# Danny Bankman

### From Murmann Mixed-Signal Group

BSEE, Massachusetts Institute of Technology, 2012

Admitted to Ph.D. Candidacy: 2013-2014

**Email**: dbankman AT stanford DOT edu

**Research**: *Charge Domain Signal Processing for Machine Learning*

Deep neural networks (DNNs) have recently produced near-human performance in handwritten digit recognition and outperformed humans in traffic sign recognition [1]. These promising results suggest that we will soon begin to see the widespread use of DNNs in our everyday lives, enabling technologies such as self-driving cars and real-time machine translation. The state-of-the-art performance, however, comes at the price of an intensive, battery-draining computational load. In order to deploy DNNs in practical applications, the energy consumption of such systems must be dramatically reduced.

After the learning phase, the majority of the computations performed by a DNN are weighted sums. Depending on the application, these weighted sums can be carried out using far lower numerical precision than 32-bit floating point while maintaining acceptable performance. The ability of DNNs to tolerate approximate computation should be exploited to reduce the energetic burden. At low SNR, analog computation can perform more efficiently than digital, with respect to both power and area [2, 3]. We propose a mixed-signal dot product circuit that employs passive charge sharing and redistribution [4] with the goal of computing weighted sums at significantly lower energy than standard digital CMOS fixed-point multipliers and adders. A top-level schematic diagram of the dot product circuit (implementing the function of a single artificial neuron) is shown below:

The dot product circuit consists of N multiplier cells, one for each element of the length N input vectors X and Y. The input vectors are represented digitally in low-precision fixed-point. Each multiplier cell is a switched-capacitor circuit that converts the product of its two digital inputs into a charge. The summing operation is performed by connecting the output nodes of all the multiplier cells and allowing the charges to uniformly redistribute. The output voltage representing the dot product is then digitized.
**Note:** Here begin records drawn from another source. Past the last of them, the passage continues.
Lemma fence_json_like : fence_like fence_json.
Proof.
  split.
  - eexists _, _. split; [reflexivity|]. intros c H. now apply Z.eqb_eq in H.
  - intros p Hp c Hc. unfold fence_json in Hp. cbn [In] in Hp.
    unfold plain, is_backtick, backtick in *.
    repeat (destruct Hp as [Hp|Hp]; [subst p; lia|]). contradiction.
Qed.

Lemma fence_like_fence : fence_like fence.
Proof.
  split.
  - eexists _, _. split; [reflexivity|]. intros c H. now apply Z.eqb_eq in H.
  - intros p Hp c Hc. unfold fence in Hp. cbn [In] in Hp.
    unfold plain, is_backtick, backtick in *.
    repeat (destruct Hp as [Hp|Hp]; [subst p; lia|]). contradiction.
Qed.

Section FenceLike.
Variable pat : pattern.
Hypothesis Hpat : fence_like pat.

Lemma fence_like_nonempty : pat <> [].
Proof. destruct Hpat as [(p & pat' & -> & _) _]. discriminate. Qed.

Lemma fence_like_head (c : Z) (r : jsstring) :
  matches_at pat (c :: r) = true -> c = backtick.
Proof.
  destruct Hpat as [(p & pat' & -> & Hp) _]. cbn [matches_at].
  intros H. apply andb_true_iff in H as [H _]. now apply Hp.
Qed.

Lemma remove_all_cons_other (c : Z) (r : jsstring) :
  c <> backtick -> remove_all pat (c :: r) = c :: remove_all pat r.
Proof.
  intros Hc. rewrite remove_all_cons.
  destruct (matches_at pat (c :: r)) eqn:E; [|reflexivity].
  apply fence_like_head in E. contradiction.
Qed.

Lemma remove_all_app_other (a b : jsstring) :
  ~ In backtick a -> remove_all pat (a ++ b) = a ++ remove_all pat b.
Proof.
  induction a as [|x a IH]; intros Ha; [reflexivity|].
  cbn [app]. rewrite remove_all_cons_other by (intros ->; apply Ha; now left).
  rewrite IH; [reflexivity|]. intros H. apply Ha. now right.
Qed.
A digital input/output interface is necessitated by the massive scale of DNNs, which will require time-multiplexing of the dot product hardware and storage of neuron weights and activations in memory.
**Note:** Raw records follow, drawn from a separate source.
(** X8.  When no project has a zero total budget, [generate_insights]
    returns: it prints its banner, one progress line for each project in
    order and two closing lines, and its result holds one analysis for each
    project, in the order of the projects, beside the key concerns, the
    recommendations and the timeline analysis of the collection. *)
Theorem generate_insights_returns (self : Analyzer.FetchedAnalyzer)
    (Hbudgets : forall p, In p (Analyzer.projects (Analyzer.fetched self)) -> total (budget p) <> 0) :
  exists ins,
    Analyzer.generate_insights self
      = ((insights_banner ++ map progress_line (Analyzer.projects (Analyzer.fetched self))
          ++ [Py.nl ++ "🧠 Generating executive insights..."; "✅ Analysis complete"]%string)%list,
         inr ins) /\
    Forall2 (fun p a => Analyzer.analyze_project_health p = inr a)
      (Analyzer.projects (Analyzer.fetched self)) (Analyzer.Insights.project_analyses ins) /\
    map Analyzer.Analysis.project_id (Analyzer.Insights.project_analyses ins)
      = map id (Analyzer.projects (Analyzer.fetched self)) /\
    Analyzer.Insights.key_concerns ins = Analyzer.key_concerns (Analyzer.fetched self) /\
    Analyzer.Insights.recommendations ins = Analyzer.recommendations (Analyzer.fetched self) /\
    Analyzer.Insights.timeline_analysis ins = Analyzer.timeline_analysis (Analyzer.fetched self).
Proof.
  destruct (analyze_each_ok (Analyzer.projects (Analyzer.fetched self)) Hbudgets insights_banner [])
    as [analyses [Hrun [Hids Hall]]].
  unfold Analyzer.generate_insights. fold insights_banner. rewrite Hrun.
  eexists. split; [rewrite <- !app_assoc; reflexivity|].
  simpl. repeat split; assumption.
Qed.

(** The five sample projects. *)
Lemma generate_insights_returns_witness :
  exists ins,
    snd (Analyzer.generate_insights (analyzer_over Server.PROJECTS_DATA)) = inr ins /\
    map Analyzer.Analysis.project_id (Analyzer.Insights.project_analyses ins)
      = ["PRJ001"; "PRJ002"; "PRJ003"; "PRJ004"; "PRJ005"].
Proof.
  destruct (generate_insights_returns (analyzer_over Server.PROJECTS_DATA))
    as [ins [Hrun [_ [Hids _]]]].
  - intros p Hp. simpl in Hp.
    destruct Hp as [H | [H | [H | [H | [H | []]]]]]; subst p; discriminate.
  - exists ins. rewrite Hrun. split; [reflexivity | exact Hids].
Defined.

(** X9.  When some project has a zero total budget, [generate_insights]
    raises [ZeroDivisionError] at the first such project: the progress lines
    printed are those of the projects before it, and no insights are
    returned. *)
Theorem generate_insights_raises (self : Analyzer.FetchedAnalyzer)
    (before after : list Project) (bad : Project)
    (Hsplit : Analyzer.projects (Analyzer.fetched self) = (before ++ bad :: after)%list)
    (Hbefore : forall p, In p before -> total (budget p) <> 0)
    (Hbad : total (budget bad) = 0) :
  Analyzer.generate_insights self
    = ((insights_banner ++ map progress_line before)%list, inl Py.ZeroDivisionError).
Proof.
  unfold Analyzer.generate_insights. fold insights_banner.
  rewrite Hsplit, (analyze_each_stops before after bad Hbefore Hbad). reflexivity.
Qed.

(** PRJ002 with a total budget of zero, between PRJ001 and PRJ003. *)
Lemma generate_insights_raises_witness :
  Analyzer.generate_insights
    (analyzer_over [Server.PRJ001; with_budget_total 0 Server.PRJ002; Server.PRJ003])
  = ((insights_banner ++ ["  ✓ Digital Transformation Initiative: At Risk"])%list,
     inl Py.ZeroDivisionError).
Proof.
  apply (generate_insights_raises
           (analyzer_over [Server.PRJ001; with_budget_total 0 Server.PRJ002; Server.PRJ003])
           [Server.PRJ001] [Server.PRJ003] (with_budget_total 0 Server.PRJ002)).
  - reflexivity.
  - intros p [H | []]. subst p. discriminate.
  - reflexivity.
Defined.

(** [print_summary] calls [print] three times for each concern and for
    each of the first three recommendations, and seven times more. *)
Lemma flat_map_length3 {A : Type} (f : A -> list string) (l : list A) :
  (forall a, List.length (f a) = 3%nat) ->
  List.length (flat_map f l) = (3 * List.length l)%nat.
Proof.
  intros H. induction l as [|x l IH]; [reflexivity|].
  simpl flat_map. rewrite length_app, H, IH. simpl List.length. lia.
Qed.

Lemma recommendations_at_most_three (self : Analyzer.ClarityPPMAnalyzer) :
  (List.length (Analyzer.recommendations self) <= 3)%nat.
Proof.
  rewrite <- (length_map Analyzer.priority), recommendations_priorities.
  destruct (existsb _ _); destruct (_ >? 1); destruct (_ >? 2); simpl; lia.
Qed.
[1] D. Ciresan, U. Meier, J. Schmidhuber, "Multi-column Deep Neural Networks for Image Classification," CVPR, pp. 3642-3649, 2012.

[2] Vittoz, E.A, "Future of analog in the VLSI environment," IEEE International Symposium on Circuits and Systems, vol. 2, pp. 1372-1375, 1990.

[3] R. Sarpeshkar, "Analog versus digital: extrapolating from electronics to neural biology," Neural Computation, vol. 10, no. 7, pp. 1601-1638, 1998.

[4] B. Sadhu, M. Sturm, B. M. Sadler, and R. Harjani, “Analysis and Design of a 5 GS / s Analog Charge-Domain FFT for an SDR Front-End,” IEEE J. Solid-State Circuits, vol. 48, no. 5, pp. 1199–1211, 2013.